JPR, since the Korean and Viet Nam conflicts. Every single military conflict that the U.S. has been publicly and openly involved in. We caused some how.
If you look back in history. We either created the initial issue or helped create the environment for that conflict to germinate.
Either on purpose or by accident every conflict we end up in. You can bet a group of greasy politicians stuck their nose in a decade or two before and created the issue.
Unfortunately it’s not just wars these corrupt incompetent people start. The same arrogant, smartest people in the room also created the housing bubble and collapse by forcing banks to loan money to people that could never pay it back.
Then the banks were left holding the bag. So rolled them into a product they could sell off. Which created the collapse. And Barney Frank then blamed the banks for the collapse.
One decade Iran is our freind. The next we help Saddam Hussain because he will fight Iran for us.
We fund the Muj against Russia then two decades later are killing them.
Who are the corrupt, money grubers backing right now that will be our enemy next. And how did Ukraine become the latest proxy war. It’s easy to find out if you don’t listen to the news and believe it.
20 years from now we will be enemies with Ukraine. Bank on it.
These war mongers seem to pop up in every regime. Democrat and republican alike.
I will respectfully disagree with those assertions, particularly the conclusions. Hopefully this will also address
@jpr9954 's observations as well.
The United States, since World War II has maintained a remarkably constant foreign policy - regardless of the administration.
For several generations our prosperity was based upon agrarian and mercantile wealth. Even then, the former was dependent upon the later. It was so much so, thanks to the Britain's Continental System blockading most of Europe during the Napoleonic Wars, we found ourselves at war with the world's most powerful maritime power in 1812. Impressment, was an aggravation, but limiting access to international trading partners was a real threat.
Over time, the foundation of our prosperity also came to include the resources associated with power - primarily oil and natural gas. They too, however, were and are dependent upon free access to international markets. It is also important to realize throughout most of that period we were not independent of petroleum products from abroad and virtually all of our Western allies, who represent such huge part of our mercantile prosperity, were and are far more dependent than we.

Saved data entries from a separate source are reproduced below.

(** [fs.writeFileSync(path, content)]: the file is replaced, or created.
    Where a new file shows up in the listing is the file system's choice;
    here it is listed last. *)
Fixpoint writeFileSync (name content : string) (d : folder) : folder :=
  match d with
  | [] => [(name, content)]
  | (name', content') :: d' =>
      if String.eqb name' name then (name', content) :: d'
      else (name', content') :: writeFileSync name content d'
  end.

(** The body of [termshotFolders.forEach] for a folder that is a
    directory. *)
Definition generateIndex (d : folder) : folder :=
  let filesInFolder := map fst d in
  writeFileSync "index.astro" (indexAstroContent filesInFolder) d.

End Termshots.

Import ListOfThemes Termshots.

(** ** Reading results *)

(** [v[k1][k2]...] *)
Fixpoint getPath (v : value) (path : list string) : js value :=
  match path with
  | [] => mret v
  | k :: path' => x ← getProp v k; getPath x path'
  end.

(** The document of the entry called [name] in a list of themes. *)
Definition themeNamed (entries : list (string * value)) (name : string)
  : value :=
  default VUndefined (own entries name).

(** ** Example documents *)

Definition colorPair (fg bg : string) : toml :=
  TTable [("fg", TStr fg); ("bg", TStr bg)].

(** A parent and a child that overrides one string scope and one table. *)
Definition parentDoc : toml :=
  TTable [ ("keyword", TStr "#00ff00");
           ("type", colorPair "#111111" "#222222");
           ("comment", colorPair "#333333" "#444444") ].

Definition childDoc : toml :=
  TTable [ ("inherits", TStr "parent");
           ("keyword", TStr "#ff0000");
           ("type", TTable [("fg", TStr "#999999")]) ].

Definition parentAndChild : list (string * toml) :=
  [("parent", parentDoc); ("child", childDoc)].

(** A chain [a] inherits [b] inherits [c], and a sibling [d] of [b]. *)
Definition chainA : toml :=
  TTable [("inherits", TStr "b"); ("keyword", colorPair "#a0a0a0" "#a1a1a1")].
Definition chainB : toml :=
  TTable [("inherits", TStr "c"); ("type", colorPair "#b0b0b0" "#b1b1b1")].
Definition chainC : toml :=
  TTable [("comment", colorPair "#c0c0c0" "#c1c1c1")].
Definition siblingD : toml :=
  TTable [("inherits", TStr "c"); ("comment", colorPair "#d0d0d0" "#d1d1d1")].

Definition chainOnly : list (string * toml) :=
  [("a", chainA); ("b", chainB); ("c", chainC)].
Definition chainWithSibling : list (string * toml) :=
  [("a", chainA); ("b", chainB); ("c", chainC); ("d", siblingD)].

(** The example theme of the specification. *)
Definition exampleTheme : toml :=
  TTable [ ("ui.background",
              TTable [("bg", TStr "#111111"); ("fg", TStr "#eeeeee")]);
           ("keyword", TStr "#ff0000");
           ("palette", TTable []) ].

(** A theme that names a colour its palette does not define. *)
Definition missingKeyTheme : toml :=
  TTable [ ("ui.background", colorPair "#eeeeee" "#111111");
           ("keyword", TStr "mauve");
           ("palette", TTable [("text", TStr "#cdd6f4")]) ].

(** A theme that sets [ui.cursor] and not [ui.cursor.primary]. *)
Definition cursorTheme : toml :=
  TTable [ ("ui.background", colorPair "#eeeeee" "#111111");
           ("ui.cursor", TStr "#123456");
           ("ui.highlight", colorPair "#654321" "#222222");
           ("palette", TTable []) ].

(** The scope maps the renderer receives for the theme files [files]. *)
Definition rendered (fuel : nat) (files : list (string * toml))
  : js (list scopes) :=
  unmerged ← unmergedThemes files;
  resolved ← themes fuel unmerged;
  parsedThemes resolved.

(** ** Fuel *)

(** [m2] returns whatever [m1] returns. *)
Definition agrees {A} (m1 m2 : js A) : Prop :=
  ∀ h r, m1 h = Ok r → m2 h = Ok r.


(** ** Observations on the example documents *)

(** The child of [parentAndChild] after [resolveInheritedTheme]: its
    [keyword], [type.fg] and [type.bg]. *)
Definition resolvedChild (fuel : nat) : js (value * value * value) :=
  unmerged ← unmergedThemes parentAndChild;
  '(_, doc) ← resolveInheritedTheme fuel unmerged
                 ("child", themeNamed unmerged "child");
  keyword ← getProp doc "keyword";
  fg ← getPath doc ["type"; "fg"];
  bg ← getPath doc ["type"; "bg"];
  mret (keyword, fg, bg).

(** [type.fg] and [type.bg] of the parent document held by the theme map,
    before and after the child is resolved. *)
Definition parentAroundResolution (fuel : nat)
  : js (value * value * value * value) :=
  unmerged ← unmergedThemes parentAndChild;
  let parent := themeMap_get unmerged (VStr "parent") in
  fg ← getPath parent ["type"; "fg"];
  bg ← getPath parent ["type"; "bg"];
  resolveInheritedTheme fuel unmerged ("child", themeNamed unmerged "child");;
  fg' ← getPath parent ["type"; "fg"];
  bg' ← getPath parent ["type"; "bg"];
  mret (fg, bg, fg', bg').

(** [comment.fg] of theme [a] after the two passes over [files]. *)
Definition commentOfA (fuel : nat) (files : list (string * toml)) : js value :=
  unmerged ← unmergedThemes files;
  resolved ← themes fuel unmerged;
  getPath (themeNamed resolved "a") ["comment"; "fg"].

(** The scope [scope] of the first rendered theme, and its [fg]. *)
Definition scopeAndFg (rendered : list scopes) (scope : string)
  : js (value * value) :=
  match rendered with
  | theme :: _ =>
      match own theme scope with
      | Some color => fg ← getProp color "fg"; mret (color, fg)
      | None => throw TypeError
      end
  | [] => throw TypeError
  end.

(** The scopes of the specification's example as the renderer gets them. *)
Definition exampleScopes (fuel : nat)
  : js (value * (value * value) * (value * value) * (value * value)) :=
  maps ← rendered fuel [("catppuccin_mocha", exampleTheme)];
  '(_, keyword) ← scopeAndFg maps "keyword";
  variable ← scopeAndFg maps "variable";
  function ← scopeAndFg maps "function";
  macro ← scopeAndFg maps "function.macro";
  mret (keyword, variable, function, macro).

(** ** The palette step, as a function on channel values *)

(** What the palette step makes of a channel whose value is [c], for a
    palette with own properties [po]. *)
Definition normalized (po : object) (c : value) : value :=
  match c with
  | VStr name => if isHex name then c else lookup_property po name
  | _ => c
  end.

(** A [#] literal. *)
Definition hexLiteral (v : value) : Prop :=
  ∃ s, v = VStr s ∧ isHex s = true.

(** A channel the palette step can settle: absent, a [#] literal, or a
    name whose palette entry is a [#] literal. *)
Definition resolvableChannel (po : object) (v : value) : Prop :=
  v = VUndefined ∨ hexLiteral v
  ∨ ∃ name, v = VStr name ∧ isHex name = false
            ∧ hexLiteral (lookup_property po name).

(** A channel that is absent or a [#] literal. *)
Definition settledChannel (v : value) : Prop :=
  v = VUndefined ∨ hexLiteral v.

(** A scope colour the palette step can settle.  A colour that is no
    object has no channels; an object is not the palette itself. *)
Definition resolvableColor (h : heap) (lp : loc) (po : object) (c : value)
  : Prop :=
  match c with
  | VUndefined => False
  | VRef l =>
      l ≠ lp
      ∧ ∃ o, h !! l = Some o
             ∧ resolvableChannel po (lookup_property o "fg")
             ∧ resolvableChannel po (lookup_property o "bg")
  | _ => True
  end.

Definition settledColor (h : heap) (c : value) : Prop :=
  match c with
  | VRef l =>
      ∃ o, h !! l = Some o
           ∧ settledChannel (lookup_property o "fg")
           ∧ settledChannel (lookup_property o "bg")
  | _ => True
  end.

(** The keyword scope of the one rendered theme of [files]: its [fg] and
    [bg]. *)
Definition keywordChannels (fuel : nat) (files : list (string * toml))
  : js (value * value) :=
  maps ← rendered fuel files;
  '(keyword, fg) ← scopeAndFg maps "keyword";
  bg ← getProp keyword "bg";
  mret (fg, bg).

(** Both channels of an object can be settled, or are settled. *)
Definition resolvableObject (po o : object) : Prop :=
  resolvableChannel po (lookup_property o "fg")
  ∧ resolvableChannel po (lookup_property o "bg").

Definition settledObject (o : object) : Prop :=
  settledChannel (lookup_property o "fg")
  ∧ settledChannel (lookup_property o "bg").

(** From [h] to [h']: the palette is in place, and every other object is
    still there, still resolvable if it was, still settled if it was. *)
Definition settlesTo (lp : loc) (po : object) (h h' : heap) : Prop :=
  h' !! lp = Some po
  ∧ ∀ l o, l ≠ lp → h !! l = Some o →
      ∃ o', h' !! l = Some o'
            ∧ (resolvableObject po o → resolvableObject po o')
            ∧ (settledObject o → settledObject o').

(** ** Scope getters on a growing heap *)

(** [m] returns on every heap that extends [h0], and only adds objects. *)
Definition allocates (h0 : heap) (m : js value) : Prop :=
  ∀ h, h0 `prefix_of` h → ∃ v h', m h = Ok (v, h') ∧ h `prefix_of` h'.

(** A value that refers to no missing object. *)
Definition valid (h : heap) (v : value) : Prop :=
  match v with
  | VRef l => is_Some (h !! l)
  | _ => True
  end.

(** How a resolved scope relates to its getter: same key, and the colour
    is what the getter returned on some heap between [hb] and [hf]. *)
Definition resolvedBy (hb hf : heap) (getter : string * js value)
    (entry : string * value) : Prop :=
  entry.1 = getter.1
  ∧ ∃ h1 h2, hb `prefix_of` h1 ∧ getter.2 h1 = Ok (entry.2, h2)
             ∧ h2 `prefix_of` hf.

The rise of the Soviet Union, empowered by its victory over Hitler in WWII and its vast standing army presented a challenge that the West really had not experienced since the seventh century and the explosion of Islam into southern and central Europe. In this case, rather than a religious movement, the West was faced with a political and economic ideology that represented the antithesis of capitalism, and by its very nature an existential threat to the economic and political construct that had enabled American prosperity for two centuries. The threat posed by Soviet power in Europe and the emerging Communist dictatorship in China directly threatened the international economic system (long before terms like "New World Order" or "Globalism" came into vogue) that powered every aspect of Western growth and development.
In the clarity of hindsight, historians like to scoff at things like the "domino theory," but those fears were very real at the time. I would also argue no historian, revisionist or not, knows the actual outcome for Japan or Southeast Asia had South Korea and Vietnam quickly collapsed.

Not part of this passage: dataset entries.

(** * init.py: the interactive project-initialisation script

    A shallow embedding of [init.py] (the one source file of the template
    repository) and the properties of its console dialogue, of its two
    file-rewriting helpers and of its top-level driver.

    The script talks to a terminal and rewrites files of the working
    directory, so every function of the script is a computation over an
    explicit [world]: the keys the user is going to type, what has been
    shown on the terminal so far, the entries of the working directory,
    the calendar year and the interpreter's recursion limit.  Python
    exceptions are results of the computation, and the world is kept when
    one is raised (a file written before the exception stays written). *)

From Stdlib Require Import String Ascii List Bool Arith NArith ZArith Lia.
From Stdlib Require Import DecimalString DecimalPos.
Import ListNotations.
Local Open Scope list_scope.
Local Open Scope string_scope.

Set Implicit Arguments.
Set Warnings "-register-all".

(* ===================================================================== *)
(** ** Strings as Python uses them *)
(* ===================================================================== *)

Module Str.

(** [not s] on a Python string: true exactly on the empty string. *)
Definition is_empty (s : string) : bool :=
  match s with
  | EmptyString => true
  | String _ _ => false
  end.

(** [s or d]. *)
Definition or_default (s d : string) : string :=
  if is_empty s then d else s.

(** [c.lower()] on one character; the letters A-Z move to a-z and every
    other byte stays (no byte outside A-Z lowers to an ASCII letter). *)
Definition lower_ascii (c : ascii) : ascii :=
  let n := nat_of_ascii c in
  if ((65 <=? n)%nat && (n <=? 90)%nat)%bool then ascii_of_nat (n + 32) else c.

(** [s.lower()]. *)
Fixpoint lower (s : string) : string :=
  match s with
  | EmptyString => EmptyString
  | String c s' => String (lower_ascii c) (lower s')
  end.

(** [s.replace(old, new)] for the empty [old]: Python puts [new] before
    every character and at the end. *)
Fixpoint interleave (new s : string) : string :=
  match s with
  | EmptyString => new
  | String c s' => new ++ String c (interleave new s')
  end.

(** The scan of [s.replace(old, new)] for a non-empty [old]: left to
    right, an occurrence of [old] at the scan position is replaced and
    the scan resumes behind it ([skip] counts the characters of the
    occurrence still to be passed over), any other character is copied. *)
Fixpoint replace_scan (skip : nat) (old new s : string) : string :=
  match s with
  | EmptyString => EmptyString
  | String c s' =>
      match skip with
      | S k => replace_scan k old new s'
      | O =>
          if prefix old s
          then new ++ replace_scan (String.length old - 1) old new s'
          else String c (replace_scan 0 old new s')
      end
  end.

(** [s.replace(old, new)]. *)
Definition replace (old new s : string) : string :=
  if is_empty old then interleave new s else replace_scan 0 old new s.

(** The character [c] occurs in [s]. *)
Fixpoint has_char (c : ascii) (s : string) : bool :=
  match s with
  | EmptyString => false
  | String c' s' => Ascii.eqb c c' || has_char c s'
  end.

(** [str(n)] for a non-negative integer: decimal, no padding. *)
Definition of_N (n : N) : string :=
  NilEmpty.string_of_uint (N.to_uint n).

End Str.

(* ===================================================================== *)
(** ** Python dictionaries with string keys *)
(* ===================================================================== *)

(** A [dict] keeps its keys in insertion order, and the script depends on
    that order when it formats the dependency lists; a dictionary is
    therefore the list of its items. *)
Module Dict.

Definition t (V : Type) : Type := list (string * V).

(** [d.get(k)] *)
Fixpoint get {V} (d : t V) (k : string) : option V :=
  match d with
  | [] => None
  | (k', v) :: d' => if String.eqb k k' then Some v else get d' k
  end.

Afghanistan in the 80's was an opportunity to both economically injure our primary rival, but more importantly, divert attention and resources away from areas of more critical national interest such as the Levant and the Persian Gulf. Did that war provide an opportunity for radical Islamic leaders like Osama bin Laden to develop? Regrettably yes, but every action of a great power has unintended consequences that have nothing to do with the correctness of the original strategy's intent.

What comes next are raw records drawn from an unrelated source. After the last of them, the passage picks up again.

Lemma cooldown_after_failure_witness :
  exists l,
    run K0 (script [SockRaise 10 "timed out"; Recv 1 "['I', 0]"])
        literal_eval_flat (boot table0)
        [Spawn (CallCommand "info" None); Spawn (CallCommand "get" None)]
    = Some l
    /\ sleepers l = [(11, CallCommand "get" None)]
    /\ pending_cooldown (trace (world l)) = Some 10
    /\ (busy (world l) = true
        /\ lazy_tasks (world l) = [10 + RETRY_UPDATE_SLEEP K0]
        /\ (forall c q,
               query_of table0 c = Some q ->
               run_call K0 (script [SockRaise 10 "timed out"; Recv 1 "['I', 0]"])
                        literal_eval_flat (world l) c
               = (world l, Waiting))
        /\ (forall dt i,
               clock (world l) + dt < 10 + RETRY_UPDATE_SLEEP K0 ->
               run K0 (script [SockRaise 10 "timed out"; Recv 1 "['I', 0]"])
                   literal_eval_flat l [Tick dt; Fire i]
               = None)
        /\ (forall dt,
               10 + RETRY_UPDATE_SLEEP K0 <= clock (world l) + dt ->
               exists l2,
                 run K0 (script [SockRaise 10 "timed out"; Recv 1 "['I', 0]"])
                     literal_eval_flat l [Tick dt; Fire 0]
                 = Some l2
                 /\ busy (world l2) = false
                 /\ lazy_tasks (world l2) = []
                 /\ trace (world l2)
                    = Woke (clock (world l) + dt) :: trace (world l)
                 /\ sleepers l2 = sleepers l
                 /\ forall c q,
                     query_of table0 c = Some q ->
                     snd (run_call K0
                            (script [SockRaise 10 "timed out"; Recv 1 "['I', 0]"])
                            literal_eval_flat (world l2) c)
                     <> Waiting
                     /\ exists rest,
                         trace (fst (run_call K0
                                       (script [SockRaise 10 "timed out";
                                                Recv 1 "['I', 0]"])
                                       literal_eval_flat (world l2) c))
                         = rest ++ Began (clock (world l) + dt) q
                                :: trace (world l2))).
Proof.
  eexists. split; [reflexivity|]. split; [reflexivity|]. split; [reflexivity|].
  apply (proj2 (proj2 (cooldown_after_failure K0
                         (script [SockRaise 10 "timed out"; Recv 1 "['I', 0]"])
                         literal_eval_flat table0))
           [Spawn (CallCommand "info" None); Spawn (CallCommand "get" None)]
           _ eq_refl eq_refl 10 eq_refl).
Defined.

Lemma one_exchange_at_a_time_witness :
  in_flight
    (trace (world
       (resume K0 (always (Recv 0 "['I', 0]")) literal_eval_flat
          (resume K0 (always (Recv 0 "['I', 0]")) literal_eval_flat
             (boot table0) [] (CallCommand "info" None))
          [] (CallCommand "get" None))))
  = Some 0.
Proof.
  apply (one_exchange_at_a_time K0 (always (Recv 0 "['I', 0]")) literal_eval_flat
           (boot table0) _
           [Spawn (CallCommand "info" None); Spawn (CallCommand "get" None)]).
  - reflexivity.
  - reflexivity.
Defined.

Lemma gate_returns_to_idle_witness :
  busy (fst (async_send_command K0 (always (SockRaise 0 "timed out"))
               literal_eval_flat (world0 None) "info" None)) = false
  \/ (exists cause,
         Raise (FourHeatCommandError (DeviceConnectionError (Some (OSError "timed out"))))
         = Raise (A := cmd_result)
             (FourHeatCommandError (DeviceConnectionError (Some cause))))
     /\ lazy_tasks (fst (async_send_command K0 (always (SockRaise 0 "timed out"))
                           literal_eval_flat (world0 None) "info" None))
        = lazy_tasks (world0 None)
          ++ [clock (fst (async_send_command K0 (always (SockRaise 0 "timed out"))
                            literal_eval_flat (world0 None) "info" None))
              + RETRY_UPDATE_SLEEP K0]
     /\ forall sl fin,
         exists l2,
           run K0 (always (SockRaise 0 "timed out")) literal_eval_flat
               (mkLoop (fst (async_send_command K0 (always (SockRaise 0 "timed out"))
                               literal_eval_flat (world0 None) "info" None))
                       sl fin)
               [Tick (RETRY_UPDATE_SLEEP K0);
                Fire (List.length (lazy_tasks (world0 None)))]
           = Some l2
           /\ busy (world l2) = false.
Proof.
  apply (gate_returns_to_idle K0 (always (SockRaise 0 "timed out"))
           literal_eval_flat (world0 None) _ "info" None [PyStr "I"]
           (Raise (FourHeatCommandError
                     (DeviceConnectionError (Some (OSError "timed out")))))).
  - reflexivity.
  - reflexivity.
  - discriminate.
Defined.

End GateFacts.

(** ** Reading and writing attributes *)

Module FacadeFacts.

Import Device Loop Gate Sample GateFacts.
Local Open Scope nat_scope.
Local Open Scope list_scope.

Lemma dict_get_set_same {V : Type} (k : string) (v : V) (m : dict V) :
  dict_get k (dict_set k v m) = Some v.
Proof.
  induction m as [|[k' v'] m IH]; cbn [dict_set dict_get].
  - now rewrite String.eqb_refl.
  - destruct (String.eqb k k') eqn:E; cbn [dict_get]; rewrite E; [reflexivity | exact IH].
Qed.

Section WithDevice.

Variable K : Const.
Variable net : nat -> list pyval -> sock_outcome.
Variable literal_eval : string -> option pyval.

(** C7, as the code has it.  [async_set_state] first tests the name,
    and raises with the world as it was, record of exchanges included:
    [TypeError] when the cache is [None], as it is until [initialize]
    has filled it; [AttributeError] when the name has no entry, and when
    its entry is of type [J].  Otherwise it goes on to the command
    [set], at once or after a wait at the gate, and the tests are not
    made again.  Whenever it runs from there: if the gate is shut it
    waits and nothing changes; if the command raises, the cache is as it
    was; and if the command returns, the entry of the name in the cache
    of that moment takes the value that was asked for, whatever the
    device echoed, nothing else of the cache changes and the call
    returns [True], or, the entry or the cache being gone, the call
    raises [KeyError] or [TypeError]. *)
Theorem set_state_checks (w : World) (attr : string) (value : Z) :
  match sensors (self w) with
  | None =>
      async_set_state K net literal_eval w attr value = (w, Raise TypeError)
  | Some m =>
      match dict_get attr m with
      | None =>
          async_set_state K net literal_eval w attr value
          = (w, Raise (AttributeError
                         ("Device doesn't have such attribute " ++ attr)))
      | Some e =>
          if String.eqb (e_sensor_type e) "J"
          then async_set_state K net literal_eval w attr value
               = (w, Raise (AttributeError "Attribute is read only"))
          else async_set_state K net literal_eval w attr value
               = Write.set_state_from_await K net literal_eval w attr value
      end
  end
  /\ forall w2,
      match async_send_command K net literal_eval w2 "set"
              (Some [PyStr (token "B" attr value)]) with
      | (w3, Waiting) =>
          Write.set_state_from_await K net literal_eval w2 attr value
          = (w2, Waiting)
          /\ busy w2 = true
      | (w3, Raise err) =>
          Write.set_state_from_await K net literal_eval w2 attr value
          = (w3, Raise (wrap_command_error err))
          /\ sensors (self w3) = sensors (self w2)
      | (w3, Return _) =>
          busy w3 = false
          /\ match sensors (self w2) with
             | None =>
                 Write.set_state_from_await K net literal_eval w2 attr value
                 = (w3, Raise TypeError)
             | Some m2 =>
                 match dict_get attr m2 with
                 | None =>
                     Write.set_state_from_await K net literal_eval w2 attr value
                     = (w3, Raise (KeyError attr))
                 | Some e2 =>
                     exists w',
                       Write.set_state_from_await K net literal_eval w2 attr value
                       = (w', Return true)
                       /\ sensors (self w')
                          = Some (dict_set attr
                                    (mkEntry (e_id e2) (e_sensor_type e2) value)
                                    m2)
                       /\ dict_get attr
                            (dict_set attr
                               (mkEntry (e_id e2) (e_sensor_type e2) value) m2)
                          = Some (mkEntry (e_id e2) (e_sensor_type e2) value)
                       /\ trace w' = trace w3
                       /\ busy w' = false
                 end
             end
      end.
Proof.
  split.
  - unfold async_set_state, Write.set_state_from_await.
    destruct (sensors (self w)) as [m|]; [|reflexivity].
    destruct (dict_get attr m) as [e|]; [|reflexivity].
    destruct (String.eqb (e_sensor_type e) "J"); reflexivity.
  - intros w2. unfold Write.set_state_from_await.
    assert (Hk : sensors
                   (self (fst (async_send_command K net literal_eval w2 "set"
                                 (Some [PyStr (token "B" attr value)]))))
                 = sensors (self w2)).
    { destruct (dict_get "set" (commands (self w2))) as [base|] eqn:Hbase.
      - destruct (command_cases K net literal_eval w2 "set"
                    (Some [PyStr (token "B" attr value)]) base Hbase);
          reflexivity.
      - unfold async_send_command. now rewrite Hbase. }
    assert (Hw : match async_send_command K net literal_eval w2 "set"
                         (Some [PyStr (token "B" attr value)]) with
                 | (w3, Waiting) => w3 = w2 /\ busy w2 = true
                 | (w3, Return _) => busy w3 = false
                 | (w3, Raise _) => True
                 end).
    { destruct (dict_get "set" (commands (self w2))) as [base|] eqn:Hbase.
      - pose proof (command_cases K net literal_eval w2 "set"
                      (Some [PyStr (token "B" attr value)]) base Hbase) as Hc.
        destruct (async_send_command K net literal_eval w2 "set"
                    (Some [PyStr (token "B" attr value)])) as [w3 [x | err |]];
          inversion Hc; subst; easy.
      - unfold async_send_command. now rewrite Hbase. }
    destruct (async_send_command K net literal_eval w2 "set"
                (Some [PyStr (token "B" attr value)])) as [w3 [x | err |]];
      cbn [fst] in Hk.
    + split; [exact Hw|]. unfold store_value. rewrite Hk.
      destruct (sensors (self w2)) as [m2|]; [|reflexivity].
      destruct (dict_get attr m2) as [e2|]; [|reflexivity].
      eexists. split; [reflexivity|].
      cbn [with_self self set_sensors sensors trace busy _command_is_running].
      split; [reflexivity|]. split; [apply dict_get_set_same|].
      split; [reflexivity | exact Hw].
    + now split.
    + destruct Hw as [-> Hb]. now split.
Qed.

(** C9.  As long as [initialized] is false every accessor of the device
    returns [None]: the properties [status], [settings], [model],
    [serial], [manufacturer] and [attributes], [info] for every name and
    [__getattr__] for every name. *)
Theorem accessors_before_initialize (d : FourHeatDevice) :
  initialized d = false ->
  status K d = Return None
  /\ settings d = Return None
  /\ model d = Return None
  /\ serial d = Return None
  /\ manufacturer d = Return None
  /\ attributes d = Return None
  /\ (forall attr, info d attr = Return None)
  /\ (forall attr, getattr d attr = Return None).
Proof.
  intros H.
  unfold status, settings, model, serial, manufacturer, attributes, info, getattr.
  rewrite H. repeat split.
Qed.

You will note nothing here I have cited has anything to do directly with banks or corporations.
To allege that the US, beyond its simple existence, had anything to do with 9-11 is to enter the world of conspiracy advocates and Hamas apologists. Following that attack, we had no choice but to eradicate Al Qaida. My only regret, because we missed bin Laden in Torah Borah, is that we didn't simply leave Afghanistan after 24 months and after exterminating as much of the terrorist organization as possible.
Iraq is more complex. As one of those in the Pentagon who advocated against the invasion, I can never-the-less make the argument that Iraq had weapons of mass destruction that could have been used against the West. For instance, we now know the Khamisiyah burn pit in March of 1991 was used to destroy, however unwittingly, a meaningful quantity of Iraqi nerve agents.
That said, an Iraqi regime dependent upon the West and belligerent toward Iran would be extremely useful today. Again, such hindsight is remarkable in its clarity. Not unreasonably, it is an observation and an outcome that we continue to champion to this day. It is strategy to which bankers and corporate CEOs react, not instigate.
Still we likely could have maintained Southern Watch, and containment of Iraq indefinitely. Though whatever outcome would have resulted is also speculation based upon assumptions concerning Saddam Hussein's behavior.
If there are any "corrupt money grubbers" they are you and me. Not one single American, except perhaps a few idealistic tree huggers, is prepared to abandon his prosperity or his way of life. Frankly, neither are our allies, however strident their youth, who depend upon the stability created by American armaments and our ability and willingness to use them.
Russia, and its goals in Ukraine, represent a direct threat to undermining that stability.